An opamp is an even better buffer amplifier, though many believe they are somewhat colder sounding and more sterile than the transistor versions. The opamp gain is exactly unity and the output impedance is quite low; typically measured in tens of ohms instead of hundreds as with the transistors. It also has the lowest parts count of any of the simple buffers presented here.

Voltage divider biasing is also possible with the opamp and the input impedance is calculated the same way as with the transistor versions similarly biased.

This opamp buffer inverts the signal, which is useful when used in conjunction with following gain stages that also invert the signal and therefore would make the output non-inverted when compared to the input.
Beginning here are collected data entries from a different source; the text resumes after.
(** X24. What a dag run starts, and when.  A step is started only when it
    is neither completed nor failed in the checkpoint the run begins with,
    and only once all its dependencies read as completed, as they still do
    at the end: a step with a dependency that never completes is never
    started, and a step that failed in an adopted checkpoint is not run
    again.  With distinct step names no step is started twice.  Entries of
    the failed map are never removed, so a dag run that begins with a
    failure in its checkpoint ends [failed]. *)
Theorem dag_respects_dependencies (steps_ : list WorkflowStep) (pc : bool)
    (c : WorkflowCheckpoint) (path : string) (w : World) :
  let r := executeDag clock executeStep steps_ pc c path w in
  ∃ l, spawned (snd r) = spawned w ++ l
       ∧ (∀ m, m ∈ l →
               completed c !! m = None ∧ failed c !! m = None
               ∧ ∃ s, s ∈ steps_ ∧ name s = m
                      ∧ ∀ d, d ∈ default [] (dependsOn s) →
                             truthy (completed (fst r)) d = true)
       ∧ (NoDup (name <$> steps_) → NoDup l)
       ∧ dom (failed c) ⊆ dom (failed (fst r))
       ∧ (failed c ≠ ∅ → status (fst r) = Failed).
Proof.
  intros r. subst r. unfold executeDag.
  destruct (dag_loop_spawns (length steps_) steps_ pc path c w)
    as (l & Hl & Hmem & Hnd & Hf).
  destruct (dag_loop clock executeStep (length steps_) steps_ pc c path w)
    as [c1 w1].
  cbn [fst snd] in Hl, Hmem, Hnd, Hf.
  destruct (saveCheckpoint_spec clock path
              (set_status (dag_final_status steps_ c1) c1) w1)
    as (_ & Hst & Hc & Hfd & Hs).
  rewrite Hst, Hc, Hfd, Hs. exists l. split_and!; [done| |done|done|].
  - intros m Hm. destruct (Hmem m Hm) as (Hfresh & _ & Hdeps).
    split_and!; [| |done].
    + apply not_elem_of_dom. intros Hd. apply Hfresh. by apply elem_of_union_l.
    + apply not_elem_of_dom. intros Hd. apply Hfresh. by apply elem_of_union_r.
  - intros Hne. cbn [status set_status]. unfold dag_final_status.
    assert (size (failed c1) ≠ 0%nat) as Hsz.
    { apply map_size_non_empty_iff. intros Hempty. apply Hne.
      apply dom_empty_iff_L. apply dom_empty_iff_L in Hempty.
      rewrite Hempty in Hf. apply set_eq. intros x. split; [apply Hf|].
      by intros ?%elem_of_empty. }
    destruct (_ =? _)%nat; [|done].
    destruct (Nat.ltb_spec 0 (size (failed c1))); [done|lia].
Qed.

End OutcomeFacts.

(** *** Resuming a sequential run *)

Lemma truthy_insert_ne {A} (m : gmap string A) (k k' : string) (x : A) :
  k ≠ k' → truthy (<[k := x]> m) k' = truthy m k'.
Proof. intros Hne. unfold truthy. by rewrite lookup_insert_ne. Qed.

Section ResumeOutcome.

Variable clock : nat → Z.

Lemma sequential_loop_failed executeStep steps_ pc path : ∀ parts c w,
  status (fst (sequential_loop clock executeStep steps_ pc parts c path w)) = Failed →
  failed (fst (sequential_loop clock executeStep steps_ pc parts c path w)) ≠ ∅.
Proof.
  induction steps_ as [|step rest IH]; intros parts c w; [done|].
  cbn [sequential_loop]. destruct (truthy (completed c) (name step)); [apply IH|].
  destruct (executeStep step _) as [res d|msg].
  - destruct (saveCheckpoint clock path _ _) as [c2 w2]. apply IH.
  - intros _. apply insert_non_empty.
Qed.

Lemma sequential_loop_all_succeed executeStep steps_ pc path :
  (∀ s context, is_rejected (executeStep s context) = false) →
  NoDup (name <$> steps_) →
  ∀ parts c w,
    let r := sequential_loop clock executeStep steps_ pc parts c path w in
    status (fst r) = Done
    ∧ spawned (snd r)
      = spawned w
        ++ (name <$> List.filter (λ s, negb (truthy (completed c) (name s))) steps_)
    ∧ failed (fst r) = failed c.
Proof.
  intros Hok. induction steps_ as [|step rest IH]; intros Hnd parts c w r; subst r.
  - split_and!; [done|by rewrite app_nil_r|done].
  - apply NoDup_cons in Hnd as [Hfresh Hnd]. cbn [sequential_loop List.filter].
    destruct (truthy (completed c) (name step)) eqn:Ht; cbn [negb].
    + by apply IH.
    + specialize (Hok step (if pc then join (nl +:+ nl) parts else "")).
      destruct (executeStep step _) as [res d|msg]; [|done].
      set (c1 := record_outcome c (name step) (Fulfilled res d)).
      destruct (saveCheckpoint_spec clock path c1 (spawn [name step] w))
        as (_ & _ & Hc2 & Hf2 & Hs2).
      destruct (saveCheckpoint clock path c1 (spawn [name step] w)) as [c2 w2].
      cbn [fst snd] in Hc2, Hf2, Hs2.
      destruct (IH Hnd (parts ++ [context_part (name step) res]) c2 w2)
        as (Hst & Hsp & Hf).
      split_and!; [done| |by rewrite Hf, Hf2].
      rewrite Hsp, Hs2. cbn [spawn spawned fmap list_fmap].
      rewrite <- (assoc_L (++)). do 3 f_equal.
      apply filter_ext_in. intros s Hs. f_equal. rewrite Hc2. unfold c1. simpl.
      apply truthy_insert_ne. intros Heq. apply Hfresh. rewrite Heq.
      apply list_elem_of_fmap. exists s. split; [done|]. by apply list_elem_of_In.
Qed.
#[global] Set Default Goal Selector "!".

#[global] Arguments String.append !_ _ / : simpl nomatch.

(** ** Results: Go's [(value, error)] pairs as a sum *)

Inductive result (E A : Type) : Type :=
| Ok (a : A)
| Err (e : E).
Arguments Ok {E A} a.
Arguments Err {E A} e.

Create HintDb go.

Declare Scope go_scope.
Delimit Scope go_scope with go.

Notation "'try' x <- c ; k" :=
  (match c with Ok x => k | Err e => Err e end)
  (at level 100, x pattern, c at next level, k at level 200, right associativity) : go_scope.

Definition is_ok {E A} (r : result E A) : bool :=
  match r with Ok _ => true | Err _ => false end.

(** ** Machine integers

    [int] and [int64] are 64-bit two's complement, [uint64] counters wrap. *)

Definition two64 : Z := 18446744073709551616.
Definition two63 : Z := 9223372036854775808.

Definition wrap_i64 (z : Z) : Z := ((z + two63) mod two64 - two63)%Z.
Definition wrap_u64 (z : Z) : Z := (z mod two64)%Z.
Definition u64_incr (z : Z) : Z := wrap_u64 (z + 1).

Definition in_i64 (z : Z) : Prop := (- two63 <= z < two63)%Z.

Lemma wrap_i64_id z : in_i64 z -> wrap_i64 z = z.
Proof. unfold in_i64, wrap_i64, two63, two64. intros H. rewrite Z.mod_small; lia. Qed.

Lemma wrap_i64_range z : in_i64 (wrap_i64 z).
Proof.
  unfold in_i64, wrap_i64, two63, two64.
  pose proof (Z.mod_pos_bound (z + 9223372036854775808) 18446744073709551616). lia.
Qed.

Lemma u64_incr_small z : (0 <= z < two64 - 1)%Z -> u64_incr z = (z + 1)%Z.
Proof. unfold u64_incr, wrap_u64, two64. intros H. rewrite Z.mod_small; lia. Qed.
Fixpoint HasPrefix (s p : string) {struct p} : bool :=
  match p, s with
  | "", _ => true
  | String c p', String d s' => Ascii.eqb c d && HasPrefix s' p'
  | String _ _, "" => false
  end.

Fixpoint HasSuffix (s p : string) : bool :=
  String.eqb s p ||
  match s with
  | "" => false
  | String _ s' => HasSuffix s' p
  end.

Fixpoint Contains (s sub : string) : bool :=
  HasPrefix s sub ||
  match s with
  | "" => false
  | String _ s' => Contains s' sub
  end.

Definition ContainsByte (s : string) (c : ascii) : bool := str_exists (Ascii.eqb c) s.

(** [None] is Go's [-1]. *)
Fixpoint IndexByte (s : string) (c : ascii) : option nat :=
  match s with
  | "" => None
  | String d s' => if Ascii.eqb c d then Some 0%nat else S <$> IndexByte s' c
  end.

Fixpoint LastIndexByte (s : string) (c : ascii) : option nat :=
  match s with
  | "" => None
  | String d s' =>
      match LastIndexByte s' c with
      | Some n => Some (S n)
      | None => if Ascii.eqb c d then Some 0%nat else None
      end
  end.

(** [strings.Split] with a one-byte separator: never the empty slice. *)
Fixpoint Split (s : string) (sep : ascii) : list string :=
  match s with
  | "" => [""]
  | String c s' =>
      if Ascii.eqb sep c then "" :: Split s' sep
      else match Split s' sep with
           | [] => [String c ""]
           | p :: ps => String c p :: ps
           end
  end.
(* ===== verification/Record.v ===== *)
(** * capture/record.go: the records that flow through queue, redactor and sinks

    Header and query maps are [option header]: [None] is Go's nil map, which
    several callers test for. Byte slices are [string]s; nil and empty bodies
    are identified, as every modelled operation treats them alike. *)
From S2P Require Import Prelude GoLib.

Open Scope string_scope.

Inductive RecordKind := KindRequest | KindResponseEvent | KindOutboundEvent.

Definition KindName (k : RecordKind) : string :=
  match k with
  | KindRequest => "request"
  | KindResponseEvent => "response_event"
  | KindOutboundEvent => "outbound_event"
  end.

#[export] Instance RecordKind_eq_dec : EqDecision RecordKind.
Proof. solve_decision. Defined.

Record Cookie := mkCookie { ck_Name : string; ck_Value : string }.

#[export] Instance Cookie_eq_dec : EqDecision Cookie.
Proof. solve_decision. Defined.

Record CapturedRequest := mkCapturedRequest {
  cr_ID : string;
  cr_Timestamp : time;
  cr_Method : string;
  cr_Path : string;
  cr_Query : option header;
  cr_Headers : option header;
  cr_Cookies : list Cookie;
  cr_Body : string;
  cr_BodyTruncated : bool;
  cr_BodyOriginalSize : Z;
  cr_ContentType : string;
  cr_SourceIP : string;
  cr_Service : string;
  cr_ServiceSource : string;
  cr_CorrelationID : string;
  cr_CorrelationSource : string
}.

Record ResponseEvent := mkResponseEvent {
  re_ID : string;
  re_Timestamp : time;
  re_CorrelationID : string;
  re_CorrelationSource : string;
  re_Service : string;
  re_ServiceSource : string;
  re_Status : Z;
  re_Headers : option header;
  re_Body : string;
  re_BodyTruncated : bool;
  re_BodyOriginalSize : Z;
  re_ContentType : string;
  re_DurationMS : Z
}.

Record OutboundRequestHalf := mkOutboundRequestHalf {
  oq_Method : string;
  oq_Path : string;
  oq_Headers : option header;
  oq_Body : string;
  oq_BodyTruncated : bool;
  oq_BodyOriginalSize : Z;
  oq_ContentType : string
}.

Record OutboundResponseHalf := mkOutboundResponseHalf {
  os_Status : Z;
  os_Headers : option header;
  os_Body : string;
  os_BodyTruncated : bool;
  os_BodyOriginalSize : Z;
  os_ContentType : string
}.

Record OutboundEvent := mkOutboundEvent {
  oe_ID : string;
  oe_Timestamp : time;
  oe_CorrelationID : string;
  oe_CorrelationSource : string;
  oe_Service : string;
  oe_ServiceSource : string;
  oe_DurationMS : Z;
  oe_Request : OutboundRequestHalf;
  oe_Response : option OutboundResponseHalf
}.

(** The [Record] interface is a closed sum of its three implementations. *)
Inductive CRecord :=
| RRequest (r : CapturedRequest)
| RResponse (e : ResponseEvent)
| ROutbound (e : OutboundEvent).

Definition Kind (r : CRecord) : RecordKind :=
  match r with
  | RRequest _ => KindRequest
  | RResponse _ => KindResponseEvent
  | ROutbound _ => KindOutboundEvent
  end.

Definition RecordTimestamp (r : CRecord) : time :=
  match r with
  | RRequest v => cr_Timestamp v
  | RResponse v => re_Timestamp v
  | ROutbound v => oe_Timestamp v
  end.

Definition RecordService (r : CRecord) : string :=
  match r with
  | RRequest v => cr_Service v
  | RResponse v => re_Service v
  | ROutbound v => oe_Service v
  end.

Definition RecordCorrelationID (r : CRecord) : string :=
  match r with
  | RRequest v => cr_CorrelationID v
  | RResponse v => re_CorrelationID v
  | ROutbound v => oe_CorrelationID v
  end.

Definition RecordID (r : CRecord) : string :=
  match r with
  | RRequest v => cr_ID v
  | RResponse v => re_ID v
  | ROutbound v => oe_ID v
  end.

(** A nil map reads as the empty map. *)
Definition headers_of (h : option header) : header := default ∅ h.
(** A rejected query names its culprit: either an unclosed quote, reported
    with the rest of the input from the word that opens it, or the first word
    that is not a term, with every earlier word accepted. *)
Lemma Parse_error_token `{Unicode} (s : string) (e : ParseError) :
  Parse s = Err e ->
  (pe_Message e = MsgUnclosedQuote /\ exists pre, s = pre +:+ pe_Token e) \/
  (exists ws1 ws2, words s (ws1 ++ pe_Token e :: ws2) /\
     (forall w, w ∈ ws1 -> exists t, parseToken w = Ok t) /\ parseToken (pe_Token e) = Err e).
Proof.
  unfold Parse. destruct (tokenize s) as [ws|e'] eqn:Et.
  - apply tokenize_loop_words in Et; [|lia]. intros Hp. right.
    assert (exists ws1 ws2, ws = (ws1 ++ pe_Token e :: ws2)%list /\
      (forall w, w ∈ ws1 -> exists t, parseToken w = Ok t) /\ parseToken (pe_Token e) = Err e)
      as (ws1 & ws2 & -> & Hok & Herr); [|by exists ws1, ws2].
    clear Et. destruct (parse_tokens ws) eqn:E; [done|]. injection Hp as ->. revert E.
    induction ws as [|w ws IH]; [done|]. simpl. destruct (parseToken w) as [t|e0] eqn:Ew.
    + destruct (parse_tokens ws); [done|]. intros [= ->].
      destruct (IH eq_refl) as (ws1 & ws2 & -> & Hok & Herr). exists (w :: ws1), ws2.
      split; [done|]. split; [|done]. intros w' [->|Hw]%elem_of_cons; eauto.
    + intros [= ->]. pose proof (parseToken_error _ _ Ew). subst. exists [], ws.
      split; [done|]. split; [|done]. intros w Hw. by apply elem_of_nil in Hw.
  - intros [= ->]. left. by eapply tokenize_loop_error.
Qed.

Lemma Parse_error_token_witness :
  let e := mkParseError "nokey:x" (MsgUnknownKey "nokey") in
  Parse (H := ascii_unicode) "host:a nokey:x" = Err e /\
  ((pe_Message e = MsgUnclosedQuote /\ exists pre, "host:a nokey:x" = pre +:+ pe_Token e) \/
   (exists ws1 ws2, words "host:a nokey:x" (ws1 ++ pe_Token e :: ws2) /\
     (forall w, w ∈ ws1 -> exists t, parseToken (H := ascii_unicode) w = Ok t) /\
     parseToken (H := ascii_unicode) (pe_Token e) = Err e)).
Proof.
  split; [by vm_compute|]. apply (Parse_error_token (H := ascii_unicode)). by vm_compute.
Defined.
(** As many arguments as placeholders. *)
Definition balanced (f : fragment) : Prop := placeholders f.1 = length f.2.

Lemma balanced_join_clauses fs : Forall balanced fs -> balanced (join_clauses fs).
Proof.
  intros Hfs. unfold join_clauses, balanced.
  assert (Forall balanced (filter (fun f : fragment => f.1 <> "") fs)) as Hk.
  { apply Forall_forall. intros f [_ Hf]%list_elem_of_filter. rewrite Forall_forall in Hfs. auto. }
  generalize dependent (filter (fun f : fragment => f.1 <> "") fs). intros kept Hk.
  assert (placeholders (Join (map fst kept) " AND ") = length (concat (map snd kept))) as Hj.
  { induction Hk as [|f kept Hf Hk IH]; [done|]. cbn [map Join concat]. rewrite length_app.
    destruct kept as [|g kept]; [by rewrite Nat.add_0_r|].
    cbn [map] in *. rewrite !placeholders_app, IH, Hf. done. }
  by destruct kept.
Qed.

Section Balanced.
Context `{Unicode}.

Lemma balanced_term t : balanced (compileTermSQL t).
Proof.
  unfold compileTermSQL, freeformPredicate, indexedPredicate, negate, balanced.
  by destruct (t_Field t), (t_Wildcard t), (t_Negated t).
Qed.

Lemma balanced_having t : balanced (compileHavingTerm t).
Proof.
  unfold compileHavingTerm, balanced, negate.
  destruct (t_Field t), (t_StatusFilter t) as [sf|], (t_HasEvents t) as [[]|], (t_Negated t);
    try done; destruct (Z.eqb (sf_Exact sf) 0), (ClassRange sf); done.
Qed.

Lemma balanced_orphan t : balanced (compileOrphanTerm t).
Proof.
  unfold compileOrphanTerm, freeformOrphanPredicate, indexedPredicate, negate, balanced.
  destruct (t_Field t), (t_Wildcard t), (t_Negated t), (t_StatusFilter t) as [sf|];
    try done; destruct (Z.eqb (sf_Exact sf) 0), (ClassRange sf); done.
Qed.

(** ** What the SQL text depends on *)

(** A term without its search strings: field, wildcard shape, sign, and which
    of the two status forms and has_events values it carries. *)
Definition skeleton (t : Term) : Field * Wildcard * bool * option bool * option bool :=
  (t_Field t, t_Wildcard t, t_Negated t,
   (fun sf => Z.eqb (sf_Exact sf) 0) <$> t_StatusFilter t, t_HasEvents t).

(** Terms with one skeleton compile to one text. *)
Definition text_by_skeleton (compile : Term -> fragment) : Prop :=
  forall t u, skeleton t = skeleton u -> (compile t).1 = (compile u).1.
This is important if the signal is mixed with other signals from the same source since cancellation could occur otherwise. The gain is unity and is set by R2/R1. The small 5pF capacitor is optional and gradually rolls off the high frequencies above the audible range. The input impedance of this circuit is the value of R1.

Miscellaneous: Selection of the jfet or bipolar type is not critical, almost any transistor will work fine without problems. The gain of the transistor versions is slightly less than 1, probably 0.9 to 0.96. Transistors with higher hfe will be slightly closer to unity gain.

The transistor circuits have very poor power supply noise rejection. Battery power works well with them but if used with an AC adapter, it must be well filtered and hum-free or the noise will be combined with the signal.

For the jfet or mosfet circuits that use a single resistor on the gate for bias, you can increase the value of R1 to provide a higher input impedance. I typically use jfets on inputs and bipolars for output buffers where their better drive characteristics are needed.

While this article just scratches the surface of buffer amplifiers, it presents enough basic circuits to handle 99% of effects requirements. Any of the building blocks above may be dropped into a circuit exactly as presented.